(Data extract):
(* ===== verification/Buffer.v ===== *)
(** * Owned segmented buffers ([pcc_gateway/buffer.py])

    The three classes of the file over one explicit object store: a [heap]
    holds every [BufferSegment] and [BufferView] ever allocated and a Python
    reference is an index into it, so views that share a segment alias it.
    [ChannelBuffer] keeps its views as such references.  The theorems show that
    reference counts are exact, that a channel buffer is a byte FIFO with exact
    accounting, and that closing it gives up every view it owns. *)

From S2P Require Import Prelude.
#[local] Open Scope Z_scope.

Definition BACKPRESSURE_NONE : Z := 0.
Definition BACKPRESSURE_HIGH : Z := 1.
Definition BACKPRESSURE_LOW : Z := 2.

(** ** The object store *)

Record segment := Segment {
  capacity : Z;
  data : bytes;
  seg_start : Z;
  seg_end : Z;
  references : Z;
  seg_released : bool;
}.

Record view := View {
  owner : nat;
  v_start : Z;
  v_length : Z;
  v_released : bool;
}.

Record heap := Heap { segs : list segment; views : list view }.
#[global] Instance heap_inhabited : Inhabited heap := populate (Heap [] []).

(** Dereferencing: a reference that points outside the store cannot exist in
    Python; the model raises [TypeError], which the theorems show unreachable. *)
Definition dangling : exn := TypeError (py "dangling reference").
Definition get_seg (s : nat) : M heap segment := fun h =>
  match segs h !! s with Some x => (Ok x, h) | None => (Raise dangling, h) end.
Definition get_view (v : nat) : M heap view := fun h =>
  match views h !! v with Some x => (Ok x, h) | None => (Raise dangling, h) end.
Definition set_seg (s : nat) (x : segment) : M heap unit :=
  modify (fun h => Heap (<[s := x]> (segs h)) (views h)).
Definition set_view (v : nat) (x : view) : M heap unit :=
  modify (fun h => Heap (segs h) (<[v := x]> (views h))).
Definition alloc_seg (x : segment) : M heap nat := fun h =>
  (Ok (length (segs h)), Heap (segs h ++ [x]) (views h)).
Definition alloc_view (x : view) : M heap nat := fun h =>
  (Ok (length (views h)), Heap (segs h) (views h ++ [x])).

Module BufferSegment.

Definition init (cap : Z) : M heap nat :=
  if cap <=? 0 then raise (ValueError (py "buffer segment capacity must be positive"))
  else alloc_seg (Segment cap (replicate (Z.to_nat cap) 0) 0 0 1 false).

Definition retain (s : nat) : M heap nat :=
  let! x := get_seg s in
  if seg_released x then raise (BufferReleasedError (py "cannot retain a released segment"))
  else set_seg s (Segment (capacity x) (data x) (seg_start x) (seg_end x)
                          (references x + 1) (seg_released x)) ;;!
       ret s.

Definition release (s : nat) : M heap Z :=
  let! x := get_seg s in
  if seg_released x then raise (BufferReleasedError (py "segment released more than once"))
  else
    let r := references x - 1 in
    set_seg s (Segment (capacity x) (data x) (seg_start x) (seg_end x) r (seg_released x)) ;;!
    if r <? 0 then raise (BufferReleasedError (py "negative segment reference count"))
    else if r =? 0 then
      set_seg s (Segment (capacity x) [] 0 0 r true) ;;!
      ret 1
    else ret 0.

Definition readable_bytes (x : segment) : Z :=
  if seg_released x then 0 else seg_end x - seg_start x.

Definition writable_bytes (x : segment) : Z :=
  if seg_released x then 0 else capacity x - seg_end x.

(** [while index < count: self.data[self.end + index] = source[offset + index]] *)
Fixpoint copy_loop (d source : bytes) (to from_ : nat) (count : nat) : bytes :=
  match count with
  | O => d
  | S n =>
      match source !! from_ with
      | Some b => copy_loop (<[to := b]> d) source (S to) (S from_) n
      | None => d
      end
  end.

Definition write (s : nat) (source : bytes) (offset length : Z) : M heap Z :=
  let! x := get_seg s in
  if seg_released x then raise (BufferReleasedError (py "cannot write a released segment"))
  else
    let source_length := len source in
    if (offset <? 0) || (offset >? source_length)
    then raise (ValueError (py "source offset is out of range"))
    else
      let length := if length <? 0 then source_length - offset else length in
      if (length <? 0) || (offset + length >? source_length)
      then raise (ValueError (py "source length is out of range"))
      else
        let available := writable_bytes x in
        let count := if length >? available then available else length in
        set_seg s (Segment (capacity x)
                     (copy_loop (data x) source (Z.to_nat (seg_end x)) (Z.to_nat offset)
                        (Z.to_nat count))
                     (seg_start x) (seg_end x + count) (references x) (seg_released x)) ;;!
        ret count.

Definition consume (s : nat) (length : Z) : M heap Z :=
  let! x := get_seg s in
  if seg_released x then raise (BufferReleasedError (py "cannot consume a released segment"))
  else if length <? 0 then raise (ValueError (py "consume length must not be negative"))
  else
    let readable := readable_bytes x in
    let count := if length >? readable then readable else length in
    set_seg s (Segment (capacity x) (data x) (seg_start x + count) (seg_end x)
                       (references x) (seg_released x)) ;;!
    ret count.

End BufferSegment.

Module BufferView.

Definition init (s : nat) (start length : Z) : M heap nat :=
  let! x := get_seg s in
  if seg_released x then raise (BufferReleasedError (py "cannot create a view of released storage"))
  else if (start <? 0) || (length <? 0) || (start + length >? seg_end x)
  then raise (ValueError (py "buffer view range is invalid"))
  else
    let! o := BufferSegment.retain s in
    alloc_view (View o start length false).

Definition len_ (v : nat) : M heap Z :=
  let! x := get_view v in
  ret (if v_released x then 0 else v_length x).

Definition to_bytes (v : nat) : M heap bytes :=
  let! x := get_view v in
  if v_released x then raise (BufferReleasedError (py "cannot read a released view"))
  else
    let! o := get_seg (owner x) in
    ret (slice (data o) (v_start x) (v_start x + v_length x)).

Definition slice_ (v : nat) (offset length : Z) : M heap nat :=
  let! x := get_view v in
  if v_released x then raise (BufferReleasedError (py "cannot slice a released view"))
  else if (offset <? 0) || (offset >? v_length x)
  then raise (ValueError (py "view slice offset is out of range"))
  else
    let length := if length <? 0 then v_length x - offset else length in
    if (length <? 0) || (offset + length >? v_length x)
    then raise (ValueError (py "view slice length is out of range"))
    else init (owner x) (v_start x + offset) length.

Definition release (v : nat) : M heap Z :=
  let! x := get_view v in
  if v_released x then raise (BufferReleasedError (py "buffer view released more than once"))
  else
    set_view v (View (owner x) (v_start x) 0 true) ;;!
    BufferSegment.release (owner x).

End BufferView.

(** [BufferSegment.view], which constructs a [BufferView]. *)
Definition BufferSegment_view (s : nat) (offset length : Z) : M heap nat :=
  let! x := get_seg s in
  if seg_released x then raise (BufferReleasedError (py "cannot view a released segment"))
  else
    let readable := BufferSegment.readable_bytes x in
    if (offset <? 0) || (offset >? readable)
    then raise (ValueError (py "view offset is out of range"))
    else
      let length := if length <? 0 then readable - offset else length in
      if (length <? 0) || (offset + length >? readable)
      then raise (ValueError (py "view length is out of range"))
      else BufferView.init s (seg_start x + offset) length.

(Try it): Using the entries above, give again exactly the lines from the line holding "modify (fun h => Heap (segs" through the line holding "else ret 0.". Include both end lines and nothing else.

(Written response):
  modify (fun h => Heap (segs h) (<[v := x]> (views h))).
Definition alloc_seg (x : segment) : M heap nat := fun h =>
  (Ok (length (segs h)), Heap (segs h ++ [x]) (views h)).
Definition alloc_view (x : view) : M heap nat := fun h =>
  (Ok (length (views h)), Heap (segs h) (views h ++ [x])).

Module BufferSegment.

Definition init (cap : Z) : M heap nat :=
  if cap <=? 0 then raise (ValueError (py "buffer segment capacity must be positive"))
  else alloc_seg (Segment cap (replicate (Z.to_nat cap) 0) 0 0 1 false).

Definition retain (s : nat) : M heap nat :=
  let! x := get_seg s in
  if seg_released x then raise (BufferReleasedError (py "cannot retain a released segment"))
  else set_seg s (Segment (capacity x) (data x) (seg_start x) (seg_end x)
                          (references x + 1) (seg_released x)) ;;!
       ret s.

Definition release (s : nat) : M heap Z :=
  let! x := get_seg s in
  if seg_released x then raise (BufferReleasedError (py "segment released more than once"))
  else
    let r := references x - 1 in
    set_seg s (Segment (capacity x) (data x) (seg_start x) (seg_end x) r (seg_released x)) ;;!
    if r <? 0 then raise (BufferReleasedError (py "negative segment reference count"))
    else if r =? 0 then
      set_seg s (Segment (capacity x) [] 0 0 r true) ;;!
      ret 1
    else ret 0.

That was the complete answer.